Сторож приблизился, прошел мимо и скрылся за дверью — в сумраке его фонарик и борода подергивались, как замшелый блуждающий огонек.
— А-ах, — выдохнула она. — Я думала, что здесь одна.
— И не ошиблись, — ответил он. — «Нагие и одинокие приходим мы в изгнание… Среди горящих звезд на этом истомленном негорящем угольке, затерянный… О тщета утраты…»
— Томас Вулф, — констатировала она.
— Да, — обиделся он. — Пошли ужинать.
— Ужинать? — переспросила она, поднимая брови. — Где? Я захватила армейские консервы, которые приобрела на распродаже списанных запасов…
— Сразу видно, что вы стоите на позиции краткосрочного пребывания. Если не ошибаюсь, в меню на сегодня гвоздем была курица. Следуйте за мной!
Они прошли через Династию Тан к лестнице.
— Кое-кому после закрытия тут может показаться прохладно, — начал он, — но, полагаю, вы полностью овладели приемами управления дыханием?
— О да, — ответила она. — Мой жених не просто исповедовал дзен-буддизм. Он избрал более трудный путь Лхасы. Как-то он написал современный вариант «Рамайаны», полный злободневнейших аллюзий и рекомендаций современному обществу.

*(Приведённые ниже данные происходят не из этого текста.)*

(** root is &containers[0]. *)

Definition isroot (c : ptr) : bool := match c with At O => true | _ => false end.

(** ** The code of kernel/kalloc.c *)

Section Kalloc.
Context `{KI : KernelImage}.

Definition kfree (pa : Z) : K unit :=
  c <- mycont ;;
  (if is_minus1 c then ret tt else
     ci <- deref c ;;
     mod_cont ci (fun c => set_c_memused (i32 (c_memused c - 1)) c)) ;;
  if negb (pa mod PGSIZE =? 0) || (pa <? kend) || (PHYSTOP <=? pa) then panic "kfree" else
  mmemset pa 1 PGSIZE ;;
  acquire Lkmem ;;
  f <- gets k_freelist ;;
  mstore64 pa f ;;
  modify (set_k_freelist pa) ;;
  release Lkmem.

(** The iterations of the loop of freerange from [p] to [pa_end]. *)

Definition freerange_pages (pa_start pa_end : Z) : list Z :=
  let p := PGROUNDUP pa_start in
  (fun i => p + Z.of_nat i * PGSIZE) <$> seq 0 (Z.to_nat ((pa_end - p) / PGSIZE)).

Definition freerange (pa_start pa_end : Z) : K unit :=
  for_each (freerange_pages pa_start pa_end) kfree.

Definition kinit : K unit := freerange kend PHYSTOP.

Definition mem_limit_msg : string := "kalloc: failed: container mem limit exceeded
".

(** Charge the page to the container of the current process; false when its
    limit is reached. *)

Definition kalloc_charge : K bool :=
  p <- myproc ;;
  if is_minus1 p then ret true else
  i <- deref p ;;
  pr <- get_proc i ;;
  let c := ptr_of (p_container pr) in
  exceeded <- (if isroot c then ret false else
                 ci <- deref c ;;
                 cr <- get_cont ci ;;
                 ret (c_memlimit cr <=? c_memused cr)) ;;
  if exceeded : bool then printf mem_limit_msg [] ;; ret false else
  ci <- deref c ;;
  mod_cont ci (fun c => set_c_memused (i32 (c_memused c + 1)) c) ;;
  ret true.

Definition kalloc : K Z :=
  ok <- kalloc_charge ;;
  if negb ok then ret 0 else
  acquire Lkmem ;;
  r <- gets k_freelist ;;
  (if* negb (r =? 0) then nxt <- mload64 r ;; modify (set_k_freelist nxt)) ;;
  release Lkmem ;;
  (if* negb (r =? 0) then mmemset r 5 PGSIZE) ;;
  ret r.

(** ** What the allocator keeps *)

(** A page the allocator may hand out. *)

Definition page_ok (a : Z) : Prop := a mod PGSIZE = 0 /\ kend <= a < PHYSTOP.

#[export] Instance page_ok_dec a : Decision (page_ok a).
Proof. unfold page_ok. apply _. Defined.

(** The linked list at [p] in memory [m] is [l]. *)

Fixpoint chain (m : mem) (p : Z) (l : list Z) : Prop :=
  match l with
  | [] => p = 0
  | a :: l' => p = a /\ chain m (load64 m a) l'
  end.

(** The free pages of [s] are [l], in the order they will be handed out. *)

Definition freelist (s : kst) (l : list Z) : Prop :=
  chain (k_mem s) (k_freelist s) l /\ NoDup l /\ Forall page_ok l.

(** The process the CPU runs and its container are slots of their tables. *)

Definition cur_cont (s : kst) (ci : nat) (c : container) : Prop :=
  exists i p, k_cur s = Some i /\ k_procs s !! i = Some p /\
    p_container p = Some ci /\ k_conts s !! ci = Some c.

(** What kalloc, kfree and the paging code built on them may change: memory, the
    free list, the console output, the locks, and the page counts of the
    containers. *)

Definition same_but_memused (c c' : container) : Prop := c' = set_c_memused (c_memused c') c.

Definition kframe (s s' : kst) : Prop :=
  exists m f c o h,
    s' = set_k_mem m (set_k_freelist f (set_k_conts c (set_k_out o (set_k_held h s)))) /\
    Forall2 same_but_memused (k_conts s) c.

(** ** Lemmas: frames *)

#[export] Instance same_but_memused_preorder : PreOrder same_but_memused.
Proof.
  split; [by intros []|]. intros a b c Hab Hbc. unfold same_but_memused in *.
  rewrite Hbc, Hab. done.
Qed.

Lemma same_conts_refl l : Forall2 same_but_memused l l.
Proof. induction l; constructor; [reflexivity|done]. Qed.

#[export] Instance kframe_preorder : PreOrder kframe.
Proof.
  split.
  - intros s. exists (k_mem s), (k_freelist s), (k_conts s), (k_out s), (k_held s).
    split; [by destruct s|apply same_conts_refl].
  - intros s1 s2 s3 (m & f & c & o & h & -> & H) (m' & f' & c' & o' & h' & -> & H').
    exists m', f', c', o', h'. split; [done|]. by transitivity c.
Qed.

Lemma kframe_procs s s' : kframe s s' -> k_procs s' = k_procs s.
Proof. by intros (m & f & c & o & h & -> & H). Qed.

Lemma kframe_cur s s' : kframe s s' -> k_cur s' = k_cur s.
Proof. by intros (m & f & c & o & h & -> & H). Qed.

Lemma kframe_started s s' : kframe s s' -> k_started s' = k_started s.
Proof. by intros (m & f & c & o & h & -> & H). Qed.

Lemma kframe_conts s s' : kframe s s' -> Forall2 same_but_memused (k_conts s) (k_conts s').
Proof. by intros (m & f & c & o & h & -> & H). Qed.

Lemma kframe_held s h : kframe s (set_k_held h s).
Proof.
  exists (k_mem s), (k_freelist s), (k_conts s), (k_out s), h.
  split; [by destruct s|apply same_conts_refl].
Qed.

Lemma kframe_mem s m : kframe s (set_k_mem m s).
Proof.
  exists m, (k_freelist s), (k_conts s), (k_out s), (k_held s).
  split; [by destruct s|apply same_conts_refl].
Qed.

Lemma kframe_freelist s f : kframe s (set_k_freelist f s).
Proof.
  exists (k_mem s), f, (k_conts s), (k_out s), (k_held s).
  split; [by destruct s|apply same_conts_refl].
Qed.

Lemma kframe_emit s b : kframe s (emit b s).
Proof.
  exists (k_mem s), (k_freelist s), (k_conts s), (k_out s ++ b), (k_held s).
  split; [by destruct s|apply same_conts_refl].
Qed.

Lemma kframe_memused s ci c v :
  k_conts s !! ci = Some c -> kframe s (set_k_conts (<[ci := set_c_memused v c]> (k_conts s)) s).
Proof.
  intros H. exists (k_mem s), (k_freelist s), (<[ci := set_c_memused v c]> (k_conts s)),
    (k_out s), (k_held s). split; [by destruct s|].
  apply Forall2_same_length_lookup_2; [by rewrite length_insert|].
  intros j x y Hx Hy. destruct (decide (ci = j)) as [<-|].
  - rewrite list_lookup_insert_eq in Hy by by eapply lookup_lt_Some. by simplify_eq.
  - rewrite list_lookup_insert_ne in Hy by done. by simplify_eq.
Qed.

#[local] Hint Resolve kframe_held kframe_mem kframe_freelist kframe_emit : kernel.

Lemma steps_acquire l : steps kframe (acquire l).
Proof.
  unfold acquire, holding. steps_tac. apply steps_modify. intros s. apply kframe_held.
Qed.

Lemma steps_release l : steps kframe (release l).
Proof.
  unfold release, holding. steps_tac. apply steps_modify. intros s. apply kframe_held.
Qed.

Lemma steps_consputc c : steps kframe (consputc c).
Proof.
  unfold consputc, uartputc. steps_tac; apply steps_modify; intros s; apply kframe_emit.
Qed.

#[local] Hint Resolve steps_acquire steps_release steps_consputc : steps.

Lemma steps_printf_from n fmt args : (length fmt <= n)%nat -> steps kframe (printf_from fmt args).
Proof.
  revert fmt args; induction n as [|n IH]; intros [|c fmt1] args Hl; simpl in *; try lia;
    [steps_tac..|].
  destruct fmt1 as [|c2 fmt2]; unfold printint, printptr; steps_tac; apply IH; simpl in *; lia.
Qed.

Lemma steps_printf fmt args : steps kframe (printf fmt args).
Proof. unfold printf. steps_tac. by eapply steps_printf_from. Qed.

#[local] Hint Resolve steps_printf : steps.

Lemma steps_memused ci (g : container -> Z) :
  steps kframe (mod_cont ci (fun c => set_c_memused (g c) c)).
Proof.
  intros e s He. unfold mod_cont, get_cont. monad.
  destruct (k_conts s !! ci) as [c|] eqn:E; [|done]. split; [by apply kframe_memused|done].
Qed.

#[local] Hint Resolve steps_memused : steps.

Lemma steps_myproc : steps kframe myproc.
Proof. unfold myproc. steps_tac. Qed.

Lemma steps_deref p : steps kframe (deref p).
Proof. unfold deref. steps_tac. Qed.

#[local] Hint Resolve steps_myproc steps_deref : steps.

Lemma steps_mycont : steps kframe mycont.
Proof. unfold mycont. steps_tac. Qed.

#[local] Hint Resolve steps_mycont : steps.

Lemma steps_mstore64 a v : steps kframe (mstore64 a v).
Proof. apply steps_modify. intros s. apply kframe_mem. Qed.

Lemma steps_mmemset d c n : steps kframe (mmemset d c n).
Proof. apply steps_modify. intros s. apply kframe_mem. Qed.

Lemma steps_mmemmove d c n : steps kframe (mmemmove d c n).
Proof. apply steps_modify. intros s. apply kframe_mem. Qed.

Lemma steps_mload64 a : steps kframe (mload64 a).
Proof. apply steps_gets. apply _. Qed.

Lemma steps_set_freelist a : steps kframe (modify (set_k_freelist a)).
Proof. apply steps_modify. intros s. apply kframe_freelist. Qed.

#[local] Hint Resolve steps_mstore64 steps_mmemset steps_mmemmove steps_mload64
  steps_set_freelist : steps.

(** kalloc and kfree change nothing but what [kframe] lists. *)

Lemma steps_kalloc : steps kframe kalloc.
Proof. unfold kalloc, kalloc_charge. steps_tac. Qed.

Lemma steps_kfree pa : steps kframe (kfree pa).
Proof. unfold kfree. steps_tac. Qed.

End Kalloc.

#[export] Hint Resolve steps_acquire steps_release steps_printf steps_memused steps_myproc
  steps_deref steps_mycont steps_mstore64 steps_mmemset steps_mmemmove steps_mload64
  steps_kalloc steps_kfree : steps.

(** ** Lemmas: the free list in memory *)

Section Kalloc_spec.
Context `{KI : KernelImage}.

Lemma page_disjoint a b x :
  a mod PGSIZE = 0 -> b mod PGSIZE = 0 -> a <> b ->
  a <= x < a + PGSIZE -> ~ (b <= x < b + PGSIZE).
Proof. unfold PGSIZE. intros. dlia. Qed.

Lemma chain_ext m m' p l :
  Forall (fun a => load64 m' a = load64 m a) l -> chain m p l -> chain m' p l.
Proof.
  intros H. revert p. induction H as [|a l Ha _ IH]; intros p; simpl; [done|].
  intros [-> Hc]. split; [done|]. rewrite Ha. auto.
Qed.
(* ===== verification/Vm.v ===== *)
(** * Page tables and user memory (kernel/vm.c)

    The code walks three-level Sv39 page tables in physical memory, which the
    kernel addresses directly.  The first part is the code; the second says
    what a page table in memory represents, [pt m root T L]: the tree of its
    table pages [T], by the path of indices that leads to each, and its leaf
    entries [L], by virtual page.  The theorems say what each operation does to
    [T], [L], the free list and the contents of memory. *)

From S2P Require Import Prelude Monad Riscv Kstring Kstate Spinlock Printf Kalloc.

(** ** The code of kernel/vm.c *)

Section Vm.
Context `{KI : KernelImage}.

(** [&pagetable[i]] *)

Definition pte_at (pagetable i : Z) : Z := pagetable + 8 * i.

Fixpoint walk_from (levels : list Z) (pagetable va : Z) (alloc : bool) : K Z :=
  match levels with
  | [] => ret (pte_at pagetable (PX 0 va))
  | level :: levels' =>
      let pte := pte_at pagetable (PX level va) in
      w <- mload64 pte ;;
      if negb (Z.land w PTE_V =? 0) then walk_from levels' (PTE2PA w) va alloc else
      if negb alloc then ret 0 else
      pt <- kalloc ;;
      if pt =? 0 then ret 0 else
      mmemset pt 0 PGSIZE ;;
      mstore64 pte (Z.lor (PA2PTE pt) PTE_V) ;;
      walk_from levels' pt va alloc
  end.

Definition walk (pagetable va : Z) (alloc : bool) : K Z :=
  if MAXVA <=? va then panic "walk" else walk_from [2; 1] pagetable va alloc.

Definition walkaddr (pagetable va : Z) : K Z :=
  if MAXVA <=? va then ret 0 else
  pte <- walk pagetable va false ;;
  if pte =? 0 then ret 0 else
  w <- mload64 pte ;;
  if Z.land w PTE_V =? 0 then ret 0 else
  if Z.land w PTE_U =? 0 then ret 0 else
  ret (PTE2PA w).

(** The number of rounds of a [for(;;)] loop that goes from page [a] to page
    [last]. *)

Definition npages (a last : Z) : Z := u64 (last - a) / PGSIZE + 1.

(** One round of the loop of mappages, at page [a] to be mapped to [pa]. *)

Definition mappages_round (pagetable perm last : Z) (x : Z * Z) : K (Z * Z + Z) :=
  let '(a, pa) := x in
  pte <- walk pagetable a true ;;
  if pte =? 0 then ret (inr (-1)) else
  w <- mload64 pte ;;
  if negb (Z.land w PTE_V =? 0) then panic "remap" else
  mstore64 pte (Z.lor (Z.lor (PA2PTE pa) perm) PTE_V) ;;
  if a =? last then ret (inr 0) else
  ret (inl (u64 (a + PGSIZE), u64 (pa + PGSIZE))).

Definition mappages (pagetable va size pa perm : Z) : K Z :=
  let a := PGROUNDDOWN va in
  let last := PGROUNDDOWN (va + size - 1) in
  loopz (npages a last) (mappages_round pagetable perm last) (a, pa).

Definition kvmmap (va pa sz perm : Z) : K unit :=
  pt <- gets k_kpagetable ;;
  r <- mappages pt va sz pa perm ;;
  if* negb (r =? 0) then panic "kvmmap".

Definition kvminit : K unit :=
  pt <- kalloc ;;
  modify (set_k_kpagetable pt) ;;
  mmemset pt 0 PGSIZE ;;
  kvmmap UART0 UART0 PGSIZE (Z.lor PTE_R PTE_W) ;;
  kvmmap VIRTIO0 VIRTIO0 PGSIZE (Z.lor PTE_R PTE_W) ;;
  kvmmap CLINT CLINT 0x10000 (Z.lor PTE_R PTE_W) ;;
  kvmmap PLIC PLIC 0x400000 (Z.lor PTE_R PTE_W) ;;
  kvmmap KERNBASE KERNBASE (etext - KERNBASE) (Z.lor PTE_R PTE_X) ;;
  kvmmap etext etext (PHYSTOP - etext) (Z.lor PTE_R PTE_W) ;;
  kvmmap TRAMPOLINE trampoline PGSIZE (Z.lor PTE_R PTE_X).

Definition kvmpa (va : Z) : K Z :=
  let off := va mod PGSIZE in
  pt <- gets k_kpagetable ;;
  pte <- walk pt va false ;;
  if pte =? 0 then panic "kvmpa" else
  w <- mload64 pte ;;
  if Z.land w PTE_V =? 0 then panic "kvmpa" else
  ret (PTE2PA w + off).

Definition not_mapped_fmt : string := "va=%p pte=%p
".

Definition uvmunmap_round (pagetable last : Z) (do_free : bool) (a : Z) : K (Z + unit) :=
  pte <- walk pagetable a false ;;
  if pte =? 0 then panic "uvmunmap: walk" else
  w <- mload64 pte ;;
  if Z.land w PTE_V =? 0 then
    printf not_mapped_fmt [VWord a; VWord w] ;; panic "uvmunmap: not mapped" else
  if PTE_FLAGS w =? PTE_V then panic "uvmunmap: not a leaf" else
  (if* do_free then kfree (PTE2PA w)) ;;
  mstore64 pte 0 ;;
  if a =? last then ret (inr tt) else ret (inl (u64 (a + PGSIZE))).

Definition uvmunmap (pagetable va size : Z) (do_free : bool) : K unit :=
  let a := PGROUNDDOWN va in
  let last := PGROUNDDOWN (va + size - 1) in
  loopz (npages a last) (uvmunmap_round pagetable last do_free) a.

Definition uvmcreate : K Z :=
  pagetable <- kalloc ;;
  if pagetable =? 0 then panic "uvmcreate: out of memory" else
  mmemset pagetable 0 PGSIZE ;;
  ret pagetable.

Definition uvminit (pagetable src sz : Z) : K unit :=
  if PGSIZE <=? sz then panic "inituvm: more than a page" else
  mem <- kalloc ;;
  mmemset mem 0 PGSIZE ;;
  mappages pagetable 0 PGSIZE mem (Z.lor (Z.lor (Z.lor PTE_W PTE_R) PTE_X) PTE_U) ;;
  mmemmove mem src sz.

Definition uvmdealloc (pagetable oldsz newsz : Z) : K Z :=
  if oldsz <=? newsz then ret oldsz else
  let newup := PGROUNDUP newsz in
  (if* newup <? PGROUNDUP oldsz then uvmunmap pagetable newup (u64 (oldsz - newup)) true) ;;
  ret newsz.

Definition uvmalloc_round (pagetable oldsz newsz a : Z) : K (Z + Z) :=
  if negb (a <? newsz) then ret (inr newsz) else
  mem <- kalloc ;;
  if mem =? 0 then
    uvmdealloc pagetable a oldsz ;; ret (inr 0) else
  mmemset mem 0 PGSIZE ;;
  r <- mappages pagetable a PGSIZE mem
         (Z.lor (Z.lor (Z.lor PTE_W PTE_X) PTE_R) PTE_U) ;;
  if negb (r =? 0) then
    kfree mem ;; uvmdealloc pagetable a oldsz ;; ret (inr 0) else
  ret (inl (u64 (a + PGSIZE))).

Definition uvmalloc (pagetable oldsz newsz : Z) : K Z :=
  if newsz <? oldsz then ret oldsz else
  let oldsz := PGROUNDUP oldsz in
  loopz ((newsz - oldsz) / PGSIZE + 2) (uvmalloc_round pagetable oldsz newsz) oldsz.

(** [height] is the number of levels below [pagetable]. *)

Fixpoint freewalk (height : nat) (pagetable : Z) : K unit :=
  for_each (seqZ 0 512) (fun i =>
    pte <- mload64 (pte_at pagetable i) ;;
    if negb (Z.land pte PTE_V =? 0)
       && (Z.land pte (Z.lor (Z.lor PTE_R PTE_W) PTE_X) =? 0) then
      match height with
      | O => spin
      | S h => freewalk h (PTE2PA pte)
      end ;;
      mstore64 (pte_at pagetable i) 0
    else if* negb (Z.land pte PTE_V =? 0) then panic "freewalk: leaf") ;;
  kfree pagetable.

Definition uvmfree (pagetable sz : Z) : K unit :=
  uvmunmap pagetable 0 sz true ;;
  freewalk 3 pagetable.

Definition uvmcopy_round (old new sz i : Z) : K (Z + option Z) :=
  if negb (i <? sz) then ret (inr None) else
  pte <- walk old i false ;;
  if pte =? 0 then panic "uvmcopy: pte should exist" else
  w <- mload64 pte ;;
  if Z.land w PTE_V =? 0 then panic "uvmcopy: page not present" else
  let pa := PTE2PA w in
  let flags := PTE_FLAGS w in
  mem <- kalloc ;;
  if mem =? 0 then ret (inr (Some i)) else
  mmemmove mem pa PGSIZE ;;
  r <- mappages new i PGSIZE mem flags ;;
  if negb (r =? 0) then kfree mem ;; ret (inr (Some i)) else
  ret (inl (u64 (i + PGSIZE))).

Definition uvmcopy (old new sz : Z) : K Z :=
  r <- loopz (sz / PGSIZE + 2) (uvmcopy_round old new sz) 0 ;;
  match r with
  | None => ret 0
  | Some i => uvmunmap new 0 i true ;; ret (-1)   (* err: *)
  end.

Definition uvmclear (pagetable va : Z) : K unit :=
  pte <- walk pagetable va false ;;
  if pte =? 0 then panic "uvmclear" else
  w <- mload64 pte ;;
  mstore64 pte (Z.land w (Z.lnot PTE_U)).

(** *** Copies between the kernel and user memory

    The kernel side of a copy is an address of memory, or a C object that is
    modelled as a value: a local variable or a member of a structure. *)

Inductive kbuf := KMem (a : Z) | KVal (bs : list Z).

(** [memmove(pa, src + off, n)]; [memmove(dst + off, pa, n)]. *)

Definition from_kbuf (pa : Z) (src : kbuf) (off n : Z) : K unit :=
  match src with
  | KMem a => mmemmove pa (a + off) n
  | KVal bs =>
      if Z.of_nat (length bs) <? off + n then fault else
      modify (fun s => set_k_mem
        (write_bytes (k_mem s) pa (take (Z.to_nat n) (drop (Z.to_nat off) bs))) s)
  end.

Definition to_kbuf (dst : kbuf) (off pa n : Z) : K kbuf :=
  match dst with
  | KMem a => mmemmove (a + off) pa n ;; ret dst
  | KVal bs =>
      if Z.of_nat (length bs) <? off + n then fault else
      src <- gets (fun s => bytes_at (k_mem s) pa (Z.to_nat n)) ;;
      ret (KVal (list_inserts (Z.to_nat off) src bs))
  end.

(** The bytes to copy in the page of [va]: up to its end, and at most [len]. *)

Definition chunk (va len : Z) : Z := Z.min (PGSIZE - (va - PGROUNDDOWN va)) len.

Definition copyout_round (pagetable : Z) (src : kbuf) (x : Z * Z * Z) : K (Z * Z * Z + Z) :=
  let '(dstva, off, len) := x in
  if negb (0 <? len) then ret (inr 0) else
  let va0 := PGROUNDDOWN dstva in
  pa0 <- walkaddr pagetable va0 ;;
  if pa0 =? 0 then ret (inr (-1)) else
  let n := chunk dstva len in
  from_kbuf (pa0 + (dstva - va0)) src off n ;;
  ret (inl (u64 (va0 + PGSIZE), off + n, len - n)).

Definition copyout (pagetable dstva : Z) (src : kbuf) (len : Z) : K Z :=
  loopz (len / PGSIZE + 3) (copyout_round pagetable src) (dstva, 0, len).

Definition copyin_round (pagetable : Z) (x : kbuf * Z * Z * Z) :
    K (kbuf * Z * Z * Z + Z * kbuf) :=
  let '(dst, srcva, off, len) := x in
  if negb (0 <? len) then ret (inr (0, dst)) else
  let va0 := PGROUNDDOWN srcva in
  pa0 <- walkaddr pagetable va0 ;;
  if pa0 =? 0 then ret (inr (-1, dst)) else
  let n := chunk srcva len in
  dst <- to_kbuf dst off (pa0 + (srcva - va0)) n ;;
  ret (inl (dst, u64 (va0 + PGSIZE), off + n, len - n)).

Definition copyin (pagetable : Z) (dst : kbuf) (srcva len : Z) : K (Z * kbuf) :=
  loopz (len / PGSIZE + 3) (copyin_round pagetable) (dst, srcva, 0, len).

(** The inner loop of copyinstr: [n] characters of one page. *)

Fixpoint copyinstr_page (n : nat) (dst : kbuf) (off p : Z) : K (bool * kbuf * Z) :=
  match n with
  | O => ret (false, dst, off)
  | S n' =>
      c <- gets (fun s => k_mem s !!! p) ;;
      dst' <- to_kbuf dst off p 1 ;;
      if c =? 0 then ret (true, dst', off) else copyinstr_page n' dst' (off + 1) (p + 1)
  end.

Definition copyinstr_round (pagetable : Z) (x : bool * kbuf * Z * Z * Z) :
    K (bool * kbuf * Z * Z * Z + Z * kbuf) :=
  let '(got_null, dst, srcva, off, max) := x in
  if negb (negb got_null && (0 <? max)) then
    ret (inr (if got_null then 0 else -1, dst)) else
  let va0 := PGROUNDDOWN srcva in
  pa0 <- walkaddr pagetable va0 ;;
  if pa0 =? 0 then ret (inr (-1, dst)) else
  let n := chunk srcva max in
  r <- copyinstr_page (Z.to_nat n) dst off (pa0 + (srcva - va0)) ;;
  let '(got_null, dst, off') := r in
  ret (inl (got_null, dst, u64 (va0 + PGSIZE), off', max - (off' - off))).

Definition copyinstr (pagetable : Z) (dst : kbuf) (srcva max : Z) : K (Z * kbuf) :=
  loopz (max / PGSIZE + 3) (copyinstr_round pagetable) (false, dst, srcva, 0, max).

End Vm.
(* ===== verification/Schedspec.v ===== *)
(** * What the rotation of the containers, wakeup and kill guarantee

    What one thread sees of them; the scheduler, sleep and wakeup on several harts are in
    Smpsched.v. *)

From S2P Require Import Prelude Monad Riscv Kstring Kstate Spinlock Printf Kalloc Vm Sched.

(** ** Definitions used by the statements *)

(** What wakeup(ch) does to a process. *)

Definition wake (ch : chan) (p : proc) : proc :=
  if bool_decide (p_state p = SLEEPING) && bool_decide (p_chan p = Some ch)
  then set_p_state RUNNABLE p else p.

Definition running (s : kst) (ci : nat) : bool :=
  match k_conts s !! ci with Some c => bool_decide (c_state c = CRUNNING) | None => false end.

(** ** Lemmas: loops over the process table *)

Lemma foldl_alter_from {A} (f : A -> A) (l1 l2 : list A) :
  fold_left (fun l i => alter f i l) (seq (length l1) (length l2)) (l1 ++ l2) = l1 ++ (f <$> l2).
Proof.
  revert l1. induction l2 as [|x l2 IH]; intros l1; [done|].
  cbn [length seq fold_left fmap list_fmap].
  rewrite alter_app_r_alt, Nat.sub_diag by lia. cbn [alter list_alter].
  specialize (IH (l1 ++ [f x])). rewrite length_app in IH. simpl in IH.
  rewrite Nat.add_1_r, <- !app_assoc in IH. exact IH.
Qed.

Lemma foldl_alter {A} (f : A -> A) (l : list A) :
  fold_left (fun l i => alter f i l) (seq 0 (length l)) l = f <$> l.
Proof. apply (foldl_alter_from f []). Qed.

Definition upd (f : proc -> proc) (s : kst) (i : nat) : kst :=
  set_k_procs (alter f i (k_procs s)) s.

Lemma fold_upd f l s :
  fold_left (upd f) l s = set_k_procs (fold_left (fun ps i => alter f i ps) l (k_procs s)) s.
Proof.
  revert s. induction l as [|i l IH]; intros s; simpl; [by rewrite set_k_procs_id|].
  rewrite IH. done.
Qed.

(** A loop over the process table whose body changes slot [i] by [f]. *)

Lemma runs_for_procs f (body : nat -> K unit) s :
  length (k_procs s) = NPROC ->
  (forall i p s', k_procs s' !! i = Some p -> k_held s' = k_held s ->
     runs (body i) s' tt (upd f s' i)) ->
  runs (for_each procs body) s tt (set_k_procs (f <$> k_procs s) s).
Proof.
  intros Hlen Hbody.
  destruct (runs_for_each_fold procs body (upd f)
    (fun s' => length (k_procs s') = NPROC /\ k_held s' = k_held s) s) as [Hr _].
  - done.
  - intros i s' Hi [Hl Hh]. split; [|split; [cbn; by rewrite length_alter|done]].
    apply elem_of_seq in Hi. destruct (lookup_lt_is_Some_2 (k_procs s') i) as [p Hp]; [lia|].
    by eapply Hbody.
  - rewrite fold_upd in Hr. unfold procs in Hr. rewrite <- Hlen, foldl_alter, Hlen in Hr. exact Hr.
Qed.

— И как ее оценило современное общество?
— Увы! Современное общество ее так и не увидело. Мои родители снабдили его билетом первого класса до Рима и несколькими сотнями долларов в форме аккредитивов. Он до сих пор не вернулся. Потому-то я и удалилась от мира.
— Насколько понимаю, ваши родители не одобряют искусства?
— Нет, и мне кажется, они ему угрожали. Он кивнул:
— Так общество обходится с гениями. Я тоже по мере малых моих сил трудился во имя его облагораживания и в награду был пренебрежительно отвергнут.
— Неужели?
— Вот именно. Если на обратном пути мы заглянем в Новейший период, вы можете увидеть моего Сраженного Ахилла.
Раздался сухой смешок, и они замерли на месте.
— Кто тут? — осторожно спросил Смит.
Ответа не последовало. Они находились в Расцвете Рима, и каменные сенаторы безмолвствовали. — Но кто-то же засмеялся! — сказала она.
— Мы тут не одни, — объявил он, пожимая плечами. — Имелись и кое-какие другие признаки. Но кем бы эти неизвестные ни были, они разговорчивы не более монахов-молчальников. И очень хорошо. Лишь камень ты, не забывай! — добавил он весело, и они отправились в кафетерий.
Как-то вечером они ужинали в Новейшем периоде.
— При жизни у вас было имя? — осведомился он.
— Глория, — прошептала она. — А у вас?
— Смит. Джей.
— Что заставило вас пойти в статуи, Смит, если это не слишком нескромный вопрос?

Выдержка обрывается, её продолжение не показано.